Eppure l'Antiporto di Camollia rappresenta un avamposto fortificato la cui costruzione risale al 1270. A lungo si è pensato che all'interno custodisse un affresco della scuola di Simone Martini, ma l'attribuzione appare infondata. Di sicuro l'ipotetica Assunzione della Vergine trecentesca avrebbe lasciato il posto all’affresco commissionato ad Alessandro Capolani nel 1585. Nel Seicento ne fu affidato il restauro ai fratelli Nasini stratificando altro intonaco e altre pitture. Con il bombardamento del 1944 l'intonaco si staccò riportando alla luce l'opera del Casolani.
Incuria e abbandono restano sulla coscienza dei senesi. Nei secoli si sono fatti tanti errori, come quello di lasciare che il traffico automobilistico attraversasse per tanto tempo l'Antiporto. O la cancellazione degli stemmi delle contrade dell'affresco del Nasini durante un restauro disgraziato. Pessimo destino dunque quello che ha caratterizzato l'Antiporto ma qualche anno fa l'amministrazione comunale aveva imboccato la strada giusta, con una timida valorizzazione del monumento. Timida perché purtroppo è durata poco. E i riflettori che avevano restituito dignità al “Portone dipinto” sono stati spenti da tempo.

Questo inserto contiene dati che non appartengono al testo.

(* ===== verification/Files.v ===== *)
(** Files: [writeFileAtomic] of utils.go as the sequence of its system calls,
    with every state a crash could leave, and the key pair of keys.go. *)

From stdpp Require Import infinite.
From S2P Require Import Prelude GoStrings Errors.

(** ** A file system *)

Record file := MkFile { f_data : string; f_perm : Z }.
Abbreviation FS := (gmap string file) (only parsing).
(** The modes 0600 and 0644. *)
Definition mode_0600 : Z := 6 * 64.
Definition mode_0644 : Z := 6 * 64 + 4 * 8 + 4.

(** The outcome of each system call of one run: [None] is success.  A failing
    write may have written a part of the data; CreateTemp picks the name from
    the path and the existing files. *)
Record wfaEnv := MkWfa {
  e_create : string -> FS -> error + string;
  e_write : option (error * string);
  e_chmod : option error;
  e_sync : option error;
  e_close : option error;
  e_rename : option error;
  e_removed : bool }.

(** The states of the file system after each call, oldest first, and the
    result.  The deferred [os.Remove] runs last; its error is ignored. *)
Definition writeFileAtomic (env : wfaEnv) (path data : string) (perm : Z) (fs : FS)
    : option error * list FS :=
  match e_create env path fs with
  | inl e => (Some e, [fs])
  | inr tmp =>
      let removed (fs : FS) : FS := if e_removed env then delete tmp fs else fs in
      let fs1 := <[tmp := MkFile "" mode_0600]> fs in
      match e_write env with
      | Some (e, part) =>
          let fs2 := <[tmp := MkFile part mode_0600]> fs1 in (Some e, [fs; fs1; fs2; removed fs2])
      | None =>
          let fs2 := <[tmp := MkFile data mode_0600]> fs1 in
          match e_chmod env with
          | Some e => (Some e, [fs; fs1; fs2; removed fs2])
          | None =>
              let fs3 := <[tmp := MkFile data perm]> fs2 in
              match e_sync env with
              | Some e => (Some e, [fs; fs1; fs2; fs3; removed fs3])
              | None =>
                  match e_close env with
                  | Some e => (Some e, [fs; fs1; fs2; fs3; removed fs3])
                  | None =>
                      match e_rename env with
                      | Some e => (Some e, [fs; fs1; fs2; fs3; removed fs3])
                      | None =>
                          let fs4 := <[path := MkFile data perm]> (delete tmp fs3) in
                          (None, [fs; fs1; fs2; fs3; fs4; removed fs4])
                      end
                  end
              end
          end
      end
  end.
(** The state after the call. *)
Definition wfa_final (r : option error * list FS) (fs : FS) : FS := List.last (snd r) fs.

(** What os.CreateTemp documents: a new file, so not an existing path. *)
Definition fresh_temp (env : wfaEnv) : Prop :=
  forall path fs tmp, e_create env path fs = inr tmp -> fs !! tmp = None /\ tmp <> path.

Section Wfa.
Context (env : wfaEnv) (path data : string) (perm : Z) (fs : FS) (Hfresh : fresh_temp env).

#[local] Ltac wfa :=
  unfold writeFileAtomic, wfa_final, fresh_temp in *;
  pose proof (Hfresh path fs) as Hf;
  destruct (e_create env path fs) as [e|tmp]; [|destruct (Hf tmp eq_refl) as [Hnone Hne]];
  [|destruct (e_write env) as [[? ?]|]; [|destruct (e_chmod env); [|destruct (e_sync env);
    [|destruct (e_close env); [|destruct (e_rename env)]]]]];
  cbn [fst snd List.last]; destruct (e_removed env).

(** Every intermediate state has the old file or the whole new one. *)
Lemma wfa_states :
  Forall (fun fs' => fs' !! path = fs !! path \/ fs' !! path = Some (MkFile data perm))
    (snd (writeFileAtomic env path data perm fs)).
Proof.
  wfa; repeat first [apply Forall_nil_2 | apply Forall_cons_2]; simplify_map_eq; auto.
Qed.

Lemma wfa_other_paths p : p <> path -> fs !! p <> None ->
  wfa_final (writeFileAtomic env path data perm fs) fs !! p = fs !! p.
Proof.
  intros Hp Hex. wfa; try done;
    (assert (p <> tmp) by congruence; by simplify_map_eq).
Qed.

Lemma wfa_result :
  match fst (writeFileAtomic env path data perm fs) with
  | None => wfa_final (writeFileAtomic env path data perm fs) fs = <[path := MkFile data perm]> fs
  | Some _ => e_removed env = true -> wfa_final (writeFileAtomic env path data perm fs) fs = fs
  end.
Proof.
  wfa; try done; try intros _; apply map_eq; intros p;
    (destruct (decide (p = tmp)) as [->|]; [|destruct (decide (p = path)) as [->|]]); by simplify_map_eq.
Qed.
End Wfa.

(** C36: [writeFileAtomic] is atomic: whichever call fails, and whenever the
    process is killed, the target path holds either what it held before or
    the complete new data with its permissions, no other existing file is
    touched, and success means the new data is in place and no temporary file
    is left. *)
Theorem writeFileAtomic_atomic (env : wfaEnv) (path data : string) (perm : Z) (fs : FS)
    (Hfresh : fresh_temp env) :
  let r := writeFileAtomic env path data perm fs in
  Forall (fun fs' => fs' !! path = fs !! path \/ fs' !! path = Some (MkFile data perm)) (snd r) /\
  (forall p, p <> path -> fs !! p <> None -> wfa_final r fs !! p = fs !! p) /\
  (fst r = None -> wfa_final r fs = <[path := MkFile data perm]> fs) /\
  (fst r <> None -> wfa_final r fs !! path = fs !! path).
Proof.
  cbv zeta. split; [by apply wfa_states|]. split; [by intros; apply wfa_other_paths|].
  pose proof (wfa_result env path data perm fs Hfresh) as Hr. split.
  - by intros E; rewrite E in Hr.
  - unfold writeFileAtomic, wfa_final, fresh_temp in *.
    pose proof (Hfresh path fs) as Hf.
    destruct (e_create env path fs) as [e|tmp]; [done|]. destruct (Hf tmp eq_refl) as [Hnone Hne].
    repeat case_match; cbn; intros; try done; by simplify_map_eq.
Qed.

(** A run in which every call succeeds. *)
Definition all_ok : wfaEnv :=
  MkWfa (fun path fs => inr (fresh (path :: (fst <$> map_to_list fs)))) None None None None None true.
Lemma all_ok_fresh : fresh_temp all_ok.
Proof.
  intros path fs tmp [= E]. pose proof (infinite_is_fresh (path :: (fst <$> map_to_list fs))) as Hf.
  rewrite E in Hf. clear E.
  apply not_elem_of_cons in Hf as [Hp Hf]. split; [|done]. apply eq_None_not_Some. intros [f Ef].
  apply Hf, list_elem_of_fmap. eexists (_, f). split; [done|]. by apply elem_of_map_to_list.
Qed.
Lemma writeFileAtomic_atomic_witness :
  let fs : FS := {["d/k" := MkFile "old" mode_0600]} in
  wfa_final (writeFileAtomic all_ok "d/k" "new" mode_0600 fs) fs = <["d/k" := MkFile "new" mode_0600]> fs.
Proof.
  intros fs. destruct (writeFileAtomic_atomic all_ok "d/k" "new" mode_0600 fs all_ok_fresh) as (_ & _ & Hok & _).
  apply Hok. reflexivity.
Defined.

(** ** The key pair *)

(** What the ssh and ed25519 packages give: keys, their two text forms.  The
    law is the documented one: a marshalled private key parses to a signer of
    the same public key. *)
Class KeyLib : Type := {
  privKey : Type;
  signer : Type;
  ParsePrivateKey : string -> error + signer;
  MarshalPEM : privKey -> error + string;
  NewSignerFromKey : privKey -> error + signer;
  MarshalAuthorizedKey : signer -> string;
  marshal_parse : forall k pem s, MarshalPEM k = inr pem -> NewSignerFromKey k = inr s ->
    exists s', ParsePrivateKey pem = inr s' /\ MarshalAuthorizedKey s' = MarshalAuthorizedKey s }.

(** [os.ReadFile]: the file, its absence, or another error. *)
Inductive readResult : Type := ReadOK (data : string) | NotExist | ReadErr (e : error).
Definition ReadFile (fs : FS) (denied : option error) (path : string) : readResult :=
  match denied with
  | Some e => ReadErr e
  | None => match fs !! path with Some f => ReadOK (f_data f) | None => NotExist end
  end.

Definition newline : string := String (ascii_of_nat 10) "".

Section Keys.
Context `{KeyLib}.

Definition formatPublicKey (s : signer) : string :=
  TrimSuffix (MarshalAuthorizedKey s) newline +:+ " ssh-gate".

(** The environment of one start: read errors, the generated key, and the two
    file writes. *)
Record keyEnv := MkKeyEnv {
  k_denied : option error;
  k_pubDenied : option error;
  k_generate : error + privKey;
  k_writePriv : wfaEnv;
  k_writePub : wfaEnv }.

Definition sshKeyFile : string := "ssh_key".
Definition privPath (dataDir : string) : string := filepath_Join dataDir sshKeyFile.
Definition pubPath (dataDir : string) : string := privPath dataDir +:+ ".pub".

(** The end of [EnsureSSHKeyPair]: the public half is derived and rewritten
    when the file differs. *)
Definition publish (env : keyEnv) (dataDir : string) (s : signer) (fs : FS) : (error + string) * FS :=
  let pubKey := formatPublicKey s in
  let same := match ReadFile fs (k_pubDenied env) (pubPath dataDir) with
              | ReadOK cur => String.eqb cur pubKey
              | _ => false
              end in
  if same then (inr pubKey, fs)
  else
    let r := writeFileAtomic (k_writePub env) (pubPath dataDir) pubKey mode_0644 fs in
    match fst r with
    | Some e => (inl (Errorf ("write public key: " +:+ Error e) (Some e)), wfa_final r fs)
    | None => (inr pubKey, wfa_final r fs)
    end.

Definition EnsureSSHKeyPair (env : keyEnv) (dataDir : string) (fs : FS) : (error + string) * FS :=
  match ReadFile fs (k_denied env) (privPath dataDir) with
  | ReadErr e =>
      (inl (Errorf ("read SSH key " +:+ privPath dataDir +:+ ": " +:+ Error e +:+
             " (check the file owner; a new key would not match authorized_keys on the server)") (Some e)), fs)
  | ReadOK privData =>
      match ParsePrivateKey privData with
      | inl e => (inl (Errorf ("parse existing SSH key " +:+ privPath dataDir +:+ ": " +:+ Error e) (Some e)), fs)
      | inr s => publish env dataDir s fs
      end
  | NotExist =>
      match k_generate env with
      | inl e => (inl (Errorf ("generate ed25519 key: " +:+ Error e) (Some e)), fs)
      | inr priv =>
          match MarshalPEM priv with
          | inl e => (inl (Errorf ("marshal private key: " +:+ Error e) (Some e)), fs)
          | inr pem =>
              let r := writeFileAtomic (k_writePriv env) (privPath dataDir) pem mode_0600 fs in
              match fst r with
              | Some e => (inl (Errorf ("write private key: " +:+ Error e) (Some e)), wfa_final r fs)
              | None =>
                  match NewSignerFromKey priv with
                  | inl e => (inl (Errorf ("create signer: " +:+ Error e) (Some e)), wfa_final r fs)
                  | inr s => publish env dataDir s (wfa_final r fs)
                  end
              end
          end
      end
  end.

(** The temporary files of a run are new. *)
Definition env_ok (env : keyEnv) : Prop := fresh_temp (k_writePriv env) /\ fresh_temp (k_writePub env).

Lemma priv_pub_ne dataDir : privPath dataDir <> pubPath dataDir.
Proof.
  intros E. apply (f_equal String.length) in E. unfold pubPath in E. rewrite str_app_length in E.
  cbn in E. lia.
Qed.

(** [publish] leaves the private key alone and, on success, the public file
    holds what it returned. *)
Lemma publish_spec env dataDir s fs :
  fresh_temp (k_writePub env) ->
  fs !! privPath dataDir <> None ->
  let r := publish env dataDir s fs in
  snd r !! privPath dataDir = fs !! privPath dataDir /\
  forall pub, fst r = inr pub -> pub = formatPublicKey s /\ f_data <$> snd r !! pubPath dataDir = Some pub.
Proof.
  intros Hfresh Hex. unfold publish, ReadFile. cbv zeta.
  destruct (match _ with ReadOK cur => _ | _ => _ end) eqn:Es.
  - split; [done|]. intros pub [= <-]. split; [done|]. destruct (k_pubDenied env); [done|].
    cbn [snd].
    destruct (fs !! pubPath dataDir) as [f|]; [|done]. apply String.eqb_eq in Es. cbn. congruence.
  - pose proof (wfa_other_paths (k_writePub env) (pubPath dataDir) (formatPublicKey s) mode_0644 fs
      Hfresh (privPath dataDir) (priv_pub_ne dataDir) Hex) as Hpriv.
    pose proof (wfa_result (k_writePub env) (pubPath dataDir) (formatPublicKey s) mode_0644 fs Hfresh) as Hr.
    destruct (fst (writeFileAtomic _ _ _ _ _)); (split; [done|]); [done|].
    intros pub [= <-]. cbn [snd]. rewrite Hr, lookup_insert_eq. done.
Qed.

(** An existing private key is never replaced or lost: whatever fails, an
    [ssh_key] that exists keeps its content, and a read error other than a
    missing file generates nothing and changes no file. *)
Theorem key_never_replaced env dataDir fs (f : file) (Henv : env_ok env)
    (Hkey : fs !! privPath dataDir = Some f) :
  snd (EnsureSSHKeyPair env dataDir fs) !! privPath dataDir = Some f /\
  (k_denied env <> None -> snd (EnsureSSHKeyPair env dataDir fs) = fs).
Proof.
  unfold EnsureSSHKeyPair, ReadFile. destruct (k_denied env) as [e|]; [done|]. rewrite Hkey.
  split; [|done]. destruct (ParsePrivateKey (f_data f)); [done|].
  rewrite (proj1 (publish_spec env dataDir s fs (proj2 Henv) ltac:(congruence))). done.
Qed.

(** C37: the key survives a restart: when a first run (no key yet) succeeds,
    the public key it returned is in the .pub file, and every later run in
    which the files can be read and parsed returns that same public key and
    changes no file. *)
Theorem key_survives_restart env env' dataDir fs pub (Henv : env_ok env)
    (Hnew : fs !! privPath dataDir = None)
    (Hrun : fst (EnsureSSHKeyPair env dataDir fs) = inr pub)
    (Hread : k_denied env' = None /\ k_pubDenied env' = None) :
  let fs1 := snd (EnsureSSHKeyPair env dataDir fs) in
  f_data <$> fs1 !! pubPath dataDir = Some pub /\ EnsureSSHKeyPair env' dataDir fs1 = (inr pub, fs1).
Proof.
  destruct Henv as [Hp Hq]. revert Hrun. unfold EnsureSSHKeyPair, ReadFile. destruct Hread as [-> Hpd].
  destruct (k_denied env); [done|]. rewrite Hnew.
  destruct (k_generate env) as [|priv]; [done|]. destruct (MarshalPEM priv) as [|pem] eqn:Epem; [done|].
  pose proof (wfa_result (k_writePriv env) (privPath dataDir) pem mode_0600 fs Hp) as Hr.
  destruct (fst (writeFileAtomic _ _ _ _ _)); [done|]. rewrite Hr.
  destruct (NewSignerFromKey priv) as [|s] eqn:Es; [done|]. intros Hrun.
  set (fs1 := <[privPath dataDir := MkFile pem mode_0600]> fs) in *.
  assert (Hfs1 : fs1 !! privPath dataDir = Some (MkFile pem mode_0600)) by (subst fs1; by simplify_map_eq).
  destruct (publish_spec env dataDir s fs1 Hq ltac:(congruence)) as [Hpriv Hpub].
  destruct (Hpub pub Hrun) as [-> Hfile]. split; [done|].
  rewrite Hpriv, Hfs1. cbn [f_data].
  destruct (marshal_parse priv pem s Epem Es) as (s' & -> & Em).
  assert (Ef : formatPublicKey s' = formatPublicKey s) by (unfold formatPublicKey; by rewrite Em).
  unfold publish at 1, ReadFile at 1. cbv zeta. rewrite Hpd, Ef.
  destruct (snd (publish env dataDir s fs1) !! pubPath dataDir) as [fp|]; [|done].
  cbn in Hfile. injection Hfile as ->. by rewrite String.eqb_refl.
Qed.
End Keys.

(** A toy key library: the key is its text. *)
Program Definition text_keys : KeyLib := {|
  privKey := string; signer := string; ParsePrivateKey := inr; MarshalPEM := inr;
  NewSignerFromKey := inr; MarshalAuthorizedKey s := s +:+ newline |}.
Next Obligation. naive_solver. Qed.
Definition demo_env : keyEnv (H := text_keys) :=
  MkKeyEnv (H := text_keys) None None (inr "k1" : error + privKey (KeyLib := text_keys)) all_ok all_ok.

Lemma key_never_replaced_witness :
  snd (EnsureSSHKeyPair demo_env "d" {["d/ssh_key" := MkFile "k0" mode_0600]}) !! "d/ssh_key"
  = Some (MkFile "k0" mode_0600).
Proof.
  apply (key_never_replaced (H := text_keys) demo_env "d" {["d/ssh_key" := MkFile "k0" mode_0600]}
    (MkFile "k0" mode_0600)); [split; apply all_ok_fresh|reflexivity].
Defined.

Lemma key_survives_restart_witness :
  let fs1 := snd (EnsureSSHKeyPair demo_env "d" ∅) in
  EnsureSSHKeyPair demo_env "d" fs1 = (inr "k1 ssh-gate", fs1).
Proof.
  apply (key_survives_restart (H := text_keys) demo_env demo_env "d" ∅ "k1 ssh-gate");
    [split; apply all_ok_fresh|reflexivity|vm_compute; reflexivity|split; reflexivity].
Defined.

Ecco, la soluzione immediata che potrebbe rappresentare un deterrente per occupazioni abusive sarebbero proprio quelle luci. Accendere di nuovo i riflettori all'interno e all'esterno dell'Antiporto potrebbe allontanare l'idea del comodo ripostiglio e al tempo stesso restituire all'arco l'esaltazione che merita. I senesi ricordano molto bene la suggestiva visione dell'Antiporto illuminato quando, superata la curva di Palazzo dei Diavoli, si imbocca il lungo rettilineo del viale Cavour con il monumento illuminato e affrescato sullo sfondo. Un molosso di grande impatto.
Accendere nuovamente l'arco sarebbe un bel biglietto da visita per chi arriva da nord e si prepara all'ingresso in città. La luce potrebbe veramente difendere dal degrado questa suggestiva "sentinella" che precede Porta Camollia. Non dimentichiamo che a due passi dall'Arco si trova la famosa Colonna del Portogallo, anch‘'’essa tristemente ignorata. Quella colonna commemora l'incontro che avvenne il 24 febbraio 1452 tra Federico III di Asburgo e Eleonora di Portogallo alla presenza dell'allora vescovo di Siena Enea Silvio Piccolomini. La scena è stata addirittura raffigurata dal Pinturicchio nella Libreria Piccolomini della cattedrale.
Arrivano notizie dal Comune che l’assessorato al degrado urbano abbia elaborato un progetto di riqualificazione. Ben venga, ma intanto riaccendiamo le luci. La gente del posto ha paura a passeggiare di notte in quell’area dove in estate si sono verificati anche episodi di spaccio.